Giles: Well, it did seduce me, all red and sporty!
Buffy: Little two-door tramp.
Buffy: Are you mad at me?
Riley: Oh, no, not at all. I'm plotting your death, but in a happy way.
Harmony: So, Slayer. At last we meet.
Buffy: We've met Harmony you half-wit.
Buffy: Harmony, when you tried to be head cheerleader you were bad, when you tried to chair the homecoming committee you were really bad, but when you try to be bad, you suck!
When Harmony holds up the unicorn one of her minions stole from The Magic Box for her it is not a $12.95 ceramic imported from Thailand like the inventory book said, but rather a Windstone Editions White Male Unicorn that retailed at approximately $80 dollars when the episode was aired originally. That's not the only Windstone Editions unicorn featured in the scene either. When the minion sets the unicorn down on the table you can also see two Mother Unicorns ($80 each), a Young Unicorn ($60), another Male Unicorn ($80), two Gothic Unicorns ($58 each) and two Unicorn Gargolyes ($80 each).
This episode was Buffy's highest chart position on American TV. It was 62nd place out of all Prime Time shows.
When Xander says to Harmony "Afraid I don't feel like getting into another hair-pulling contest with you", he is referring to their "fight" in the episode "The Initiative".
In the final scene, at the Magic Box, Dawn can be seen playing with a model unicorn, Harmony's favorite collector's item.
Sometime between the last episode and this Joyce found out Willow and Tara are lesbians. This is understood, via two lines. In the last episode "Buffy vs. Dracula" (5x1), Joyce says to Willow and Tara, "When you girls get older, you'll understand. It's hard to date, some times you just want to give up on men all together." Willow and Tara do not reply, as if they know Joyce doesn't know they are lesbians. Then in "Real Me" Dawn says, "I told Mom one time I wished they [Willow and Tara] would teach me some of the things they do together. And then she got really quiet and made me go upstairs. Huh, I guess her generation isn't cool with witchcraft." This is to be taken that Joyce doesn't want Dawn to be a Lesbian.
Fray, the vampire slayer from Joss Whedon's comic books, does the exact same thing Buffy does while training (upside down part).
From this episode through to "Into The Woods" the opening credits feature the most number of regulars ever on the show - eight actors.
In the DVD audio commentary, David Fury says he used twice the words "Real Me" with Dawn, then with Harmony.
Chaney Kley, who played Brad (the one that abstained) in Harmony's gang, appeared opposite Emma Caulfield (Anya) in the January 2003 horror movie Darkness Falls.

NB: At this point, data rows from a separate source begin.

(* ===== verification/RoutingProps.v ===== *)
(** Choosing and reserving: preferences and strategies pick among the candidates,
    the selection loop tries every candidate at most once and all of them before it
    gives up, and it holds one slot exactly when it selected an account. *)
From S2P Require Import Prelude Redis MapRedis Client State Json Text Windows Rules Account AccountProps Policy Pool.
From S2P Require Import Manager ManagerProps ReservationProps Ranking Catalog Selection SelectionProps Routing.

(** ** Preferences *)

Lemma or_else_elem {A} (a b : list A) x : (forall y, y ∈ a -> y ∈ b) -> x ∈ or_else a b -> x ∈ b.
Proof. destruct a; [done|]. intros Hs Hx. by apply Hs. Qed.
Lemma or_else_nonempty {A} (a b : list A) : b <> [] -> or_else a b <> [].
Proof. by destruct a. Qed.

Lemma rank_le c d : key_le (fun c => [protocol_rank c]) c d <-> protocol_rank c <= protocol_rank d.
Proof. unfold key_le. simpl. rewrite andb_false_r, orb_false_r, Z.ltb_ge. done. Qed.

(** With a request protocol, or a protocol row bound to the model, exactly the
    candidates of the best rank are kept: bound rows before unbound ones, the
    request's protocol first among them; otherwise all. *)
Lemma prefer_protocol_exact rp cs c :
  c ∈ _prefer_same_protocol_candidates rp cs <->
  c ∈ cs /\ (str_truthy rp = false /\ Forall (fun d => cn_model_bound d = false) cs \/
             Forall (fun d => protocol_rank c <= protocol_rank d) cs).
Proof.
  unfold _prefer_same_protocol_candidates.
  destruct (negb (str_truthy rp) && negb (existsb cn_model_bound cs)) eqn:E.
  - apply andb_prop in E as [Hr Hb]. apply negb_true_iff in Hr, Hb. split; [|by intros [? _]]. intros Hc. split; [done|]. left. split; [done|].
    apply Forall_forall. intros d Hd. destruct (cn_model_bound d) eqn:Ed; [|done]. exfalso.
    apply not_true_iff_false in Hb. apply Hb, existsb_exists. exists d. split; [by apply list_elem_of_In | done].
  - destruct (min_by (fun c => [protocol_rank c]) cs) as [m|] eqn:Em.
    + destruct (min_by_elem _ _ _ Em) as [Hm Hall]. simpl.
      assert (m ∈ filter (fun c => protocol_rank c = protocol_rank m) cs) as Hmf by (by apply list_elem_of_filter).
      destruct (filter _ cs) as [|x l] eqn:Ef; [by apply not_elem_of_nil in Hmf|]. simpl. rewrite <- Ef, list_elem_of_filter.
      rewrite Forall_forall in Hall. split.
      * intros [Hc Hin]. split; [done|]. right. apply Forall_forall. intros d Hd. rewrite Hc. by apply rank_le, Hall.
      * intros [Hin [[Hr Hnb]|Hle]].
        -- exfalso. rewrite Hr in E. simpl in E. apply negb_false_iff, existsb_exists in E as (d & Hd & Hb).
           apply list_elem_of_In in Hd. rewrite Forall_forall in Hnb. by rewrite Hnb in Hb.
        -- split; [|done]. rewrite Forall_forall in Hle. specialize (Hle m Hm). specialize (Hall c Hin). apply rank_le in Hall. lia.
    + apply min_by_None in Em as ->. simpl. split; [by intros ?%not_elem_of_nil | by intros [?%not_elem_of_nil _]].
Qed.

Lemma prefer_protocol_nonempty rp cs : cs <> [] -> _prefer_same_protocol_candidates rp cs <> [].
Proof. intros Hne. unfold _prefer_same_protocol_candidates. case_match; [done|]. by apply or_else_nonempty. Qed.

Section affinity.
Variables (now : Z) (a : list (string * (string * Z))).

Lemma affinity_step_case acc c :
  (affinity_step now a acc c).1 = acc.1 \/ affinity_of now a c = Some (affinity_step now a acc c).1.
Proof.
  unfold affinity_step. destruct (affinity_of now a c) as [ts|]; [|by left].
  destruct (acc.1 <? ts); [by right|]. destruct (ts =? acc.1); by left.
Qed.

Lemma affinity_fold cs acc :
  let best := (foldl (affinity_step now a) acc cs).1 in
  acc.1 <= best /\ Forall (fun c => forall ts, affinity_of now a c = Some ts -> ts <= best) cs /\
  (foldl (affinity_step now a) acc cs).2 =
    (if decide (best = acc.1) then acc.2 else []) ++ filter (fun c => affinity_of now a c = Some best) cs.
Proof.
  revert acc. induction cs as [|c cs IH]; intros acc; simpl.
  { split; [lia|]. split; [constructor|]. rewrite decide_True by done. by rewrite app_nil_r. }
  destruct (IH (affinity_step now a acc c)) as (Hb & Hall & ->). set (best := (foldl _ _ cs).1) in *.
  unfold affinity_step in *. destruct (affinity_of now a c) as [ts|] eqn:Ea.
  2: { split; [done|]. split; [constructor; [by intros ts' Hts; rewrite Ea in Hts | done]|]. rewrite filter_cons_False by (rewrite Ea; done). done. }
  destruct (Z.ltb_spec (acc.1) ts); simpl in *.
  - split; [lia|]. split; [constructor; [|done]; intros ts' Hts; rewrite Ea in Hts; injection Hts as <-; lia|].
    rewrite (decide_False (P := best = acc.1)) by lia. rewrite filter_cons. destruct (decide (affinity_of now a c = Some best)) as [Hd|Hd].
    + rewrite Ea in Hd. injection Hd as Hd. rewrite decide_True by done. done.
    + rewrite decide_False; [done|]. intros ->. by rewrite Ea in Hd.
  - destruct (Z.eqb_spec ts (acc.1)); simpl in *.
    + split; [lia|]. split; [constructor; [|done]; intros ts' Hts; rewrite Ea in Hts; injection Hts as <-; lia|].
      rewrite filter_cons. destruct (decide (best = acc.1)) as [Hd|Hd].
      * rewrite decide_True by (rewrite Ea; congruence). by rewrite <- app_assoc.
      * rewrite decide_False by (rewrite Ea; congruence). done.
    + split; [lia|]. split; [constructor; [|done]; intros ts' Hts; rewrite Ea in Hts; injection Hts as <-; lia|].
      rewrite filter_cons_False; [done|]. rewrite Ea. intros [= Hd]. lia.
Qed.

(** The candidates whose account last served their upstream model, the latest of
    them; all when there is none, or when the strategy scores. *)
Lemma prefer_affinity_exact st cs c : scored st = false ->
  c ∈ _prefer_same_upstream_model_candidates now st a cs <->
  c ∈ cs /\ (Forall (fun d => forall ts, affinity_of now a d = Some ts -> ts < 0) cs \/
             exists ts, 0 <= ts /\ affinity_of now a c = Some ts /\
               Forall (fun d => forall ts', affinity_of now a d = Some ts' -> ts' <= ts) cs).
Proof.
  intros Hst. unfold _prefer_same_upstream_model_candidates. rewrite Hst.
  destruct (affinity_fold cs (0, [])) as (Hb & Hall & ->). simpl in *. set (best := (foldl _ _ cs).1) in *.
  assert (((if decide (best = 0) then [] else []) ++ filter (fun c => affinity_of now a c = Some best) cs)
    = filter (fun c => affinity_of now a c = Some best) cs) as -> by (by case_decide).
  destruct (filter _ cs) as [|x l] eqn:Ef; simpl.
  - split; [|by intros [? _]]. intros Hc. split; [done|]. left. apply Forall_forall. intros d Hd ts Hts.
    rewrite Forall_forall in Hall. specialize (Hall d Hd ts Hts).
    assert (best = 0 \/ 0 < best) as [Hz|Hpos] by lia.
    + destruct (Z.eq_dec ts best) as [->|]; [|lia]. exfalso.
      assert (d ∈ filter (fun c => affinity_of now a c = Some best) cs) as Hf by (by apply list_elem_of_filter).
      rewrite Ef in Hf. by apply not_elem_of_nil in Hf.
    + exfalso. clear Hall Hts Hd Hc Hb. revert Ef Hpos. unfold best. clear best.
      assert (forall acc, (foldl (affinity_step now a) acc cs).1 = acc.1 \/
        exists d, d ∈ cs /\ affinity_of now a d = Some (foldl (affinity_step now a) acc cs).1) as Hreach.
      { clear. induction cs as [|c cs IH]; intros acc; simpl; [by left|].
        destruct (IH (affinity_step now a acc c)) as [Hs|(d & Hd & Hds)]; [|right; exists d; split; [by right | done]].
        destruct (affinity_step_case acc c) as [Hst'|Hst']; [left; congruence|]. right. exists c. split; [left|]. congruence. }
      intros Ef Hpos. destruct (Hreach (0, [])) as [H0|(d' & Hd' & Hds)]; [rewrite H0 in Hpos; simpl in Hpos; lia|].
      assert (d' ∈ filter (fun c => affinity_of now a c = Some (foldl (affinity_step now a) (0, []) cs).1) cs) as Hf by (by apply list_elem_of_filter).
      rewrite Ef in Hf. by apply not_elem_of_nil in Hf.
  - rewrite <- Ef, list_elem_of_filter. split.
    + intros [Ha Hin]. split; [done|]. right. exists best. split; [lia|]. by split.
    + intros [Hin [Hneg|(ts & Hts & Ha & Hmax)]].
      * exfalso. assert (x ∈ filter (fun c => affinity_of now a c = Some best) cs) as Hx by (rewrite Ef; left).
        apply list_elem_of_filter in Hx as [Hxa Hx]. rewrite Forall_forall in Hneg. specialize (Hneg x Hx best Hxa). lia.
      * split; [|done]. rewrite Ha. f_equal. rewrite Forall_forall in Hall, Hmax. specialize (Hall c Hin ts Ha).
        assert (x ∈ filter (fun c => affinity_of now a c = Some best) cs) as Hx by (rewrite Ef; left).
        apply list_elem_of_filter in Hx as [Hxa Hx]. specialize (Hmax x Hx best Hxa). lia.
Qed.

Lemma prefer_affinity_nonempty st cs : cs <> [] -> _prefer_same_upstream_model_candidates now st a cs <> [].
Proof. intros Hne. unfold _prefer_same_upstream_model_candidates. case_match; [done|]. by apply or_else_nonempty. Qed.

Lemma prefer_affinity_elem st cs c : c ∈ _prefer_same_upstream_model_candidates now st a cs -> c ∈ cs.
Proof.
  destruct (scored st) eqn:E; [by unfold _prefer_same_upstream_model_candidates; rewrite E|].
  intros Hc. by apply prefer_affinity_exact in Hc as [? _].
Qed.
End affinity.

(** ** Strategies *)

Record fair (d : dice) : Prop := {
  fr_models : forall l, dc_models d l ≡ₚ l;
  fr_providers : forall l, dc_providers d l ≡ₚ l;
  fr_index : forall n, (0 < n)%nat -> (dc_index d n < n)%nat;
  fr_weighted : forall b l, l <> [] -> exists c, dc_weighted d b l = Some c /\ c ∈ l;
}.

Lemma dedup_first_elem seen l (x : string) : x ∈ dedup_first seen l <-> x ∈ l /\ x ∉ seen.
Proof.
  revert seen. induction l as [|y l IH]; intros seen; simpl.
  { split; [by intros ?%not_elem_of_nil | by intros [?%not_elem_of_nil _]]. }
  case_decide as Hy.
  - rewrite IH, elem_of_cons. naive_solver.
  - rewrite !elem_of_cons, IH, not_elem_of_cons. destruct (decide (x = y)); naive_solver.
Qed.

Lemma avoid_spec now cs h c : c ∈ (_avoid_last_provider now cs h).1 <->
  c ∈ cs /\ (forall p, _last_used_provider now h = Some p -> p <> "" -> (exists d, d ∈ cs /\ cn_provider d <> p) -> cn_provider c <> p).
Proof.
  unfold _avoid_last_provider. destruct cs as [|c0 cs']; [split; [by intros ?%not_elem_of_nil | by intros [?%not_elem_of_nil _]]|].
  set (cs := c0 :: cs'). cbn [fst]. destruct (_last_used_provider now h) as [p|]; [|naive_solver].
  destruct (str_truthy p) eqn:Ep; [|destruct p; naive_solver]. assert (p <> "") as Hp by (by intros ->).
  destruct (filter (fun c => cn_provider c <> p) cs) as [|x l] eqn:Ef; simpl.
  - split; [|by intros [? _]]. intros Hc. split; [done|]. intros p' [= <-] _ (d & Hd & Hdp).
    assert (d ∈ filter (fun c => cn_provider c <> p) cs) as Hf by (by apply list_elem_of_filter). rewrite Ef in Hf. by apply not_elem_of_nil in Hf.
  - rewrite <- Ef, list_elem_of_filter. split.
    + intros [Hne Hc]. split; [done|]. by intros p' [= <-].
    + intros [Hc Hav]. split; [|done]. apply (Hav p); [done..|].
      assert (x ∈ filter (fun c => cn_provider c <> p) cs) as Hx by (rewrite Ef; left). apply list_elem_of_filter in Hx as [? ?]. by exists x.
Qed.

Lemma avoid_nonempty now cs h : cs <> [] -> (_avoid_last_provider now cs h).1 <> [].
Proof.
  unfold _avoid_last_provider. destruct cs as [|c0 cs']; [done|]. intros _. cbn [fst].
  destruct (_last_used_provider now h); [|done]. case_match; [|done]. by apply or_else_nonempty.
Qed.

Lemma first_by_order_spec cs c : first_by_order cs = Some c -> c ∈ cs /\ Forall (key_le order_key c) cs.
Proof. unfold first_by_order. rewrite sorted_by_head. apply min_by_elem. Qed.
Lemma first_by_order_some cs : cs <> [] -> is_Some (first_by_order cs).
Proof.
  unfold first_by_order. rewrite sorted_by_head. intros Hne. destruct (min_by order_key cs) eqn:E; [by eexists|].
  by apply min_by_None in E.
Qed.

Section strategies.
Variables (sn : snapshot) (now : Z) (d : dice).
Hypothesis Hfair : fair d.

Lemma channel_random_ok cs h : cs <> [] ->
  exists c, (_select_channel_random now d cs h).1 = Some c /\ c ∈ cs.
Proof.
  intros Hne. unfold _select_channel_random. pose proof (avoid_nonempty now cs h Hne) as Hn. pose proof (avoid_spec now cs h) as Ha.
  destruct (_avoid_last_provider now cs h) as [cs1 h1]. simpl in *.
  destruct (dc_providers d (dedup_first [] (cn_provider <$> cs1))) as [|p ps] eqn:Ep.
  - exfalso. pose proof (fr_providers d Hfair (dedup_first [] (cn_provider <$> cs1))) as Hp. rewrite Ep in Hp.
    apply Permutation_nil_l in Hp. destruct cs1 as [|c1 cs1]; [done|]. simpl in Hp. done.
  - assert (p ∈ dedup_first [] (cn_provider <$> cs1)) as Hin by (rewrite <- (fr_providers d Hfair), Ep; left).
    apply dedup_first_elem in Hin as [Hin _]. apply list_elem_of_fmap in Hin as (c1 & -> & Hc1).
    destruct (first_by_order_some (filter (fun c => cn_provider c = cn_provider c1) cs1)) as [c Hc].
    { intros Hf. assert (c1 ∈ filter (fun c => cn_provider c = cn_provider c1) cs1) as Hx by (by apply list_elem_of_filter). rewrite Hf in Hx. by apply not_elem_of_nil in Hx. }
    rewrite Hc. exists c. split; [done|]. apply first_by_order_spec in Hc as [Hc _]. apply list_elem_of_filter in Hc as [_ Hc]. by apply Ha.
Qed.

Lemma try_models_ok models cs h : (exists m c, m ∈ models /\ c ∈ cs /\ cn_model c = m) ->
  exists c, (try_models now d models cs h).1 = Some c /\ c ∈ cs.
Proof.
  revert h. induction models as [|m models IH]; intros h (m' & c & Hm & Hc & Hcm); [by apply not_elem_of_nil in Hm|]. simpl.
  destruct (decide (filter (fun c => cn_model c = m) cs = [])) as [He|Hne].
  - rewrite He. unfold _select_channel_random at 1. simpl.
    destruct (dc_providers d []) as [|p ps] eqn:Ep.
    + apply IH. exists m', c. split; [|done]. apply elem_of_cons in Hm as [->|]; [|done]. exfalso.
      assert (c ∈ filter (fun c => cn_model c = m) cs) as Hx by (by apply list_elem_of_filter). rewrite He in Hx. by apply not_elem_of_nil in Hx.
    + pose proof (fr_providers d Hfair []) as Hp. rewrite Ep in Hp. by apply Permutation_nil_r in Hp.
  - destruct (channel_random_ok _ h Hne) as (c1 & Hc1 & Hin). destruct (_select_channel_random _ _ _ h) as [r h1]. simpl in Hc1. subst r.
    exists c1. split; [done|]. by apply list_elem_of_filter in Hin as [_ ?].
Qed.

This is the first time Dawn hears the phrase "You don't belong here", hinting at her origins.
Tom Lenk, the actor who plays Cyrus in Harmony's "gang", will return in season 6 to portray Andrew, one of the nerd trio.
From this episode Michelle Trachtenberg is included in the opening titles cast line-up.
Xander: And Ruffles have ridges.
Ruffles are a potato chip brand made by Frito-Lay, known for their ridged cut. A marketing slogan for the brand was once "Ruffles have ridges," with a prolonged rolling of the r's.
Anya: Look, I've got Monopoly, Clue, and ooh, The Game of Life.
Monopoly, Clue, and The Game of Life are all classic board games that are now in production from Hasbro.
Willow wears a shirt with the words "If music be the food of love". This is the opening line of Shakespeare's "Twelfth Night". The line continues "Play on. Give me excess of it".
Mad man: (to Dawn) I know you. Curds and whey. I know what you are.
"Curds and whey" is a line from the Mother Goose nursery rhyme 'Little Miss Muffet'. It goes:
Little Miss Muffet, sat on a tuffet,
Eating her curds and whey.
Along came a spider,
Who sat down beside her
And frightened Miss Muffet away.
Xander: She can turn this place into the fortress of solitude again.
The Fortress of Solitude is from the Superman series. In the Silver Age comics, Superman built the Fortress of Solitude in the North Pole as both a "museum" to house his souvenirs and as a "getaway" where he could go to relax.
Spike: (on which book Harmony is studying) What? "Evil for Dummies?"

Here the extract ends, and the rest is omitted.